- **PROBLEM STATEMENT**
Taking the line with "Lemma find_run_spec n" as the first and the line with "i + Z.max 1 n)" as the last, set down exactly every line in that range from the entries below, and no more.

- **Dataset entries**
(** ** The search *)

Lemma scan_run_spec n : forall j s,
  j <= scan_run n j s <= j + Z.of_nat n /\
  (scan_run n j s = j + Z.of_nat n <-> forall k, j <= k < j + Z.of_nat n -> entry_is_free s k = true).
Proof.
  induction n as [|n IH]; intros j s; cbn [scan_run].
  { split; [lia|]. split; [intros; lia | lia]. }
  destruct (entry_is_free s j) eqn:E.
  - destruct (IH (j + 1) s) as [Hb Hi]. split; [lia|].
    replace (j + Z.of_nat (S n)) with (j + 1 + Z.of_nat n) by lia. rewrite Hi. split; intros H k Hk.
    + destruct (decide (k = j)) as [->|]; [done | apply H; lia].
    + apply H. lia.
  - split; [lia|]. split; [lia|]. intros H. rewrite (H j) in E by lia. done.
Qed.

Lemma fits_dec s nb i :
  0 <= nb ->
  entry_is_free s i && (scan_run (Z.to_nat nb) i s =? i + nb) = true <-> fits s nb i.
Proof.
  intros Hnb. unfold fits. destruct (scan_run_spec (Z.to_nat nb) i s) as [_ H].
  rewrite Z2Nat.id in H by done. by rewrite andb_true_iff, Z.eqb_eq, H.
Qed.

(** The search answers the first index below the bound at which the request
    fits. *)
Lemma find_run_spec n nb s : 0 <= nb -> forall i,
  match find_run n i nb s with
  | Some r => i <= r < i + Z.of_nat n /\ fits s nb r /\ forall k, i <= k < r -> ~ fits s nb k
  | None => forall k, i <= k < i + Z.of_nat n -> ~ fits s nb k
  end.
Proof.
  intros Hnb. induction n as [|n IH]; intros i; cbn [find_run]; [intros; lia|].
  destruct (entry_is_free s i && (scan_run (Z.to_nat nb) i s =? i + nb)) eqn:E.
  - apply fits_dec in E; [|done]. split_and!; [lia | lia | done | intros; lia].
  - assert (~ fits s nb i) as Hi by (rewrite <- fits_dec, E; done).
    specialize (IH (i + 1)). destruct (find_run n (i + 1) nb s) as [r|].
    + destruct IH as (? & ? & Hk). split_and!; [lia | lia | done |]. intros k ?.
      destruct (decide (k = i)) as [->|]; [done | apply Hk; lia].
    + intros k ?. destruct (decide (k = i)) as [->|]; [done | apply IH; lia].
Qed.

(** ** Marking *)

Definition alloc_run (i n : Z) (s : machine) : machine :=
  mark_rest (Z.to_nat (i + n - 1 - i)) (i + 1) (i + n - 1)
    (set_entry i (if 1 <? n then 193 else 65) s).

Lemma mark_rest_spec n : forall i e s,
  heap_ok s -> 0 <= i -> i + Z.of_nat n < 4000000000 -> e = i + Z.of_nat n - 1 ->
  exists m, mark_rest n i e s = set_ram m s /\
  forall a, rd8 m a = if (KHEAP_TABLE_ADDR + i <=? a) && (a <? KHEAP_TABLE_ADDR + i + Z.of_nat n)
                      then (if a <? KHEAP_TABLE_ADDR + e then 129 else 1)
                      else rd8 (m_ram s) a.
Proof.
  induction n as [|n IH]; intros i e s Hs Hi Hn He; cbn [mark_rest].
  { exists (m_ram s). split; [by destruct s|]. intros a. by repeat case_test; try lia. }
  rewrite set_entry_ram by (done || lia).
  destruct (IH (i + 1) e (on_ram (fun m => wr8 m (KHEAP_TABLE_ADDR + i)
     (if i <? e then Z.lor KHEAP_BLOCK_TABLE_ENTRY_TAKEN KHEAP_BLOCK_HAS_NEXT
      else KHEAP_BLOCK_TABLE_ENTRY_TAKEN)) s)) as (m & E & Hm); [done | lia.. |].
  exists m. rewrite E. split; [done|]. intros a. rewrite Hm. cbn [on_ram set_ram m_ram].
  rewrite rd8_wr8. repeat case_test; cbn; try lia; done.
Qed.

(** Marking writes the entries of the run and nothing else. *)
Lemma alloc_run_spec i n s :
  heap_ok s -> 0 <= i < HEAP_BLOCKS -> 0 <= n <= 1048576 ->
  exists m, alloc_run i n s = set_ram m s /\
  forall a, rd8 m a = if (KHEAP_TABLE_ADDR + i <=? a) && (a <? KHEAP_TABLE_ADDR + i + Z.max 1 n)
                      then run_entry n (a - KHEAP_TABLE_ADDR - i) else rd8 (m_ram s) a.
Proof.
  intros Hs Hi Hn. unfold alloc_run. rewrite set_entry_ram by (done || hp; lia).
  destruct (decide (n = 0)) as [->|].
  { replace (Z.to_nat (i + 0 - 1 - i)) with O by lia. cbn [mark_rest]. eexists. split; [done|].
    intros a. rewrite rd8_wr8. unfold run_entry. repeat case_test; cbn; try lia; done. }
  set (s1 := on_ram _ s).
  destruct (mark_rest_spec (Z.to_nat (i + n - 1 - i)) (i + 1) (i + n - 1) s1) as (m & E & Hm);
    [done | hp; lia.. |].
  exists m. split; [exact E|]. intros a. rewrite Hm. subst s1. cbn [on_ram set_ram m_ram]. rewrite rd8_wr8.
  unfold run_entry. repeat case_test; cbn; try lia; done.
Qed.

(** ** kmalloc *)

Definition blocks_of (size : Z) : Z := u32 (size + KHEAP_BLOCK_SIZE - 1) / KHEAP_BLOCK_SIZE.

Lemma blocks_of_range size : 0 <= blocks_of size < 1048576.
Proof.
  unfold blocks_of. hp. pose proof (u32_range (size + 4096 - 1)). zlia.
Qed.

Lemma blocks_of_small size : 0 < size <= 4096 -> blocks_of size = 1.
Proof. intros. unfold blocks_of. hp. rewrite u32_small by lia. zlia. Qed.

Definition oom_msg : list Z := chars "kheap: out of memory" ++ [10].

Lemma oom_frame s a : con_ok s -> off_lines (m_con s) a -> rd8 (m_ram (print oom_msg s)) a = rd8 (m_ram s) a.
Proof.
  intros Hs Ha. apply print_message; [done | by apply printable_chars | vm_compute; discriminate | done].
Qed.

Lemma kmalloc_run size s :
  heap_ok s ->
  kmalloc size s =
  match find_run (Z.to_nat HEAP_BLOCKS) 0 (blocks_of size) s with
  | None => Ret 0 (print oom_msg s)
  | Some i => Ret (block_addr i) (alloc_run i (blocks_of size) s)
  end.
Proof.
  intros Hs. unfold kmalloc, mbind, M_bind, get. fold (blocks_of size).
  replace (num_entries (entry_table (m_heap s))) with HEAP_BLOCKS by (destruct Hs as [-> _]; done).
  pose proof (find_run_spec (Z.to_nat HEAP_BLOCKS) (blocks_of size) s (proj1 (blocks_of_range size)) 0) as Hf.
  pose proof (blocks_of_range size) as Hr.
  destruct (find_run _ 0 _ s) as [i|]; [|done]. destruct Hf as (Hi & _ & _).
  rewrite Z2Nat.id in Hi by (hp; lia).
  unfold modify, gets.
  destruct (alloc_run_spec i (blocks_of size) s Hs ltac:(lia) ltac:(lia)) as (m & E & _).
  unfold alloc_run in *.
  assert (Ee : (if 1 <? blocks_of size
                then Z.lor (Z.lor KHEAP_BLOCK_TABLE_ENTRY_TAKEN KHEAP_BLOCK_IS_FIRST) KHEAP_BLOCK_HAS_NEXT
                else Z.lor KHEAP_BLOCK_TABLE_ENTRY_TAKEN KHEAP_BLOCK_IS_FIRST)
               = if 1 <? blocks_of size then 193 else 65) by (by destruct (1 <? blocks_of size)).
  rewrite Ee, E. f_equal. unfold kheap_block_to_addr, block_addr. cbn [set_ram m_heap].
  destruct Hs as [-> _]. cbn [kheap_physical_start_addr]. hp. rewrite u32_small; lia.
Qed.

Lemma find_first size s :
  match find_run (Z.to_nat HEAP_BLOCKS) 0 (blocks_of size) s with
  | Some i => 0 <= i < HEAP_BLOCKS /\ fits s (blocks_of size) i /\
              forall k, 0 <= k < i -> ~ fits s (blocks_of size) k
  | None => forall k, 0 <= k < HEAP_BLOCKS -> ~ fits s (blocks_of size) k
  end.
Proof.
  pose proof (find_run_spec (Z.to_nat HEAP_BLOCKS) (blocks_of size) s (proj1 (blocks_of_range size)) 0) as H.
  rewrite Z2Nat.id in H by (hp; lia). by destruct (find_run _ 0 _ s).
Qed.

(** The whole behaviour of kmalloc: first fit, or the null pointer and a
    message when the request fits nowhere. *)
Lemma kmalloc_spec size s :
  heap_ok s ->
  wp (kmalloc size) s (fun p s' =>
    (p = 0 /\ s' = print oom_msg s /\ forall k, 0 <= k < HEAP_BLOCKS -> ~ fits s (blocks_of size) k) \/
    (exists i, 0 <= i < HEAP_BLOCKS /\ p = block_addr i /\ fits s (blocks_of size) i /\
       (forall k, 0 <= k < i -> ~ fits s (blocks_of size) k) /\ s' = alloc_run i (blocks_of size) s)).
Proof.
  intros Hs. unfold wp. rewrite kmalloc_run by done. pose proof (find_first size s) as H.
  destruct (find_run _ 0 _ s) as [i|]; [right; exists i | left]; tauto.
Qed.

(** ** kfree *)

Lemma kfree_loop_spec n : forall i s len,
  heap_ok s -> 0 <= i -> i + Z.of_nat n = HEAP_BLOCKS -> 1 <= len ->
  (forall k, 0 <= k < len -> i + k < HEAP_BLOCKS ->
     Z.land (get_entry s (i + k)) KHEAP_BLOCK_HAS_NEXT = 0 <-> k = len - 1) ->
  exists m, kfree_loop n i s = set_ram m s /\
  forall a, rd8 m a = if (KHEAP_TABLE_ADDR + i <=? a) && (a <? KHEAP_TABLE_ADDR + Z.min (i + len) HEAP_BLOCKS)
                      then 0 else rd8 (m_ram s) a.
Proof.
  induction n as [|n IH]; intros i s len Hs Hi Hn Hlen Hk; cbn [kfree_loop].
  { exists (m_ram s). split; [by destruct s|]. intros a. by repeat case_test; try lia. }
  pose proof (Hk 0 ltac:(lia) ltac:(lia)) as H0. rewrite Z.add_0_r in H0.
  rewrite set_entry_ram by (done || hp; lia). set (s1 := on_ram _ s).
  destruct (Z.eqb_spec (Z.land (get_entry s i) KHEAP_BLOCK_HAS_NEXT) 0) as [E|E].
  - apply H0 in E. eexists. split; [done|]. intros a. cbn. rewrite rd8_wr8.
    repeat case_test; cbn; try lia; done.
  - destruct (decide (len = 1)) as [->|]; [contradiction E; by apply H0|].
    destruct (IH (i + 1) s1 (len - 1)) as (m & Em & Hm); [done | lia.. | |].
    { intros k ??. rewrite <- (Z.add_assoc i 1 k), !heap_entry by (done || hp; lia).
      subst s1. cbn [on_ram set_ram m_ram]. rewrite rd8_wr8_ne by lia.
      rewrite <- heap_entry by (done || hp; lia). rewrite Hk by lia. lia. }
    exists m. split; [exact Em|]. intros a. rewrite Hm. subst s1. cbn [on_ram set_ram m_ram].
    rewrite rd8_wr8. repeat case_test; cbn; try lia; done.
Qed.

- **RESPONSE**
Lemma find_run_spec n nb s : 0 <= nb -> forall i,
  match find_run n i nb s with
  | Some r => i <= r < i + Z.of_nat n /\ fits s nb r /\ forall k, i <= k < r -> ~ fits s nb k
  | None => forall k, i <= k < i + Z.of_nat n -> ~ fits s nb k
  end.
Proof.
  intros Hnb. induction n as [|n IH]; intros i; cbn [find_run]; [intros; lia|].
  destruct (entry_is_free s i && (scan_run (Z.to_nat nb) i s =? i + nb)) eqn:E.
  - apply fits_dec in E; [|done]. split_and!; [lia | lia | done | intros; lia].
  - assert (~ fits s nb i) as Hi by (rewrite <- fits_dec, E; done).
    specialize (IH (i + 1)). destruct (find_run n (i + 1) nb s) as [r|].
    + destruct IH as (? & ? & Hk). split_and!; [lia | lia | done |]. intros k ?.
      destruct (decide (k = i)) as [->|]; [done | apply Hk; lia].
    + intros k ?. destruct (decide (k = i)) as [->|]; [done | apply IH; lia].
Qed.

(** ** Marking *)

Definition alloc_run (i n : Z) (s : machine) : machine :=
  mark_rest (Z.to_nat (i + n - 1 - i)) (i + 1) (i + n - 1)
    (set_entry i (if 1 <? n then 193 else 65) s).

Lemma mark_rest_spec n : forall i e s,
  heap_ok s -> 0 <= i -> i + Z.of_nat n < 4000000000 -> e = i + Z.of_nat n - 1 ->
  exists m, mark_rest n i e s = set_ram m s /\
  forall a, rd8 m a = if (KHEAP_TABLE_ADDR + i <=? a) && (a <? KHEAP_TABLE_ADDR + i + Z.of_nat n)
                      then (if a <? KHEAP_TABLE_ADDR + e then 129 else 1)
                      else rd8 (m_ram s) a.
Proof.
  induction n as [|n IH]; intros i e s Hs Hi Hn He; cbn [mark_rest].
  { exists (m_ram s). split; [by destruct s|]. intros a. by repeat case_test; try lia. }
  rewrite set_entry_ram by (done || lia).
  destruct (IH (i + 1) e (on_ram (fun m => wr8 m (KHEAP_TABLE_ADDR + i)
     (if i <? e then Z.lor KHEAP_BLOCK_TABLE_ENTRY_TAKEN KHEAP_BLOCK_HAS_NEXT
      else KHEAP_BLOCK_TABLE_ENTRY_TAKEN)) s)) as (m & E & Hm); [done | lia.. |].
  exists m. rewrite E. split; [done|]. intros a. rewrite Hm. cbn [on_ram set_ram m_ram].
  rewrite rd8_wr8. repeat case_test; cbn; try lia; done.
Qed.

(** Marking writes the entries of the run and nothing else. *)
Lemma alloc_run_spec i n s :
  heap_ok s -> 0 <= i < HEAP_BLOCKS -> 0 <= n <= 1048576 ->
  exists m, alloc_run i n s = set_ram m s /\
  forall a, rd8 m a = if (KHEAP_TABLE_ADDR + i <=? a) && (a <? KHEAP_TABLE_ADDR + i + Z.max 1 n)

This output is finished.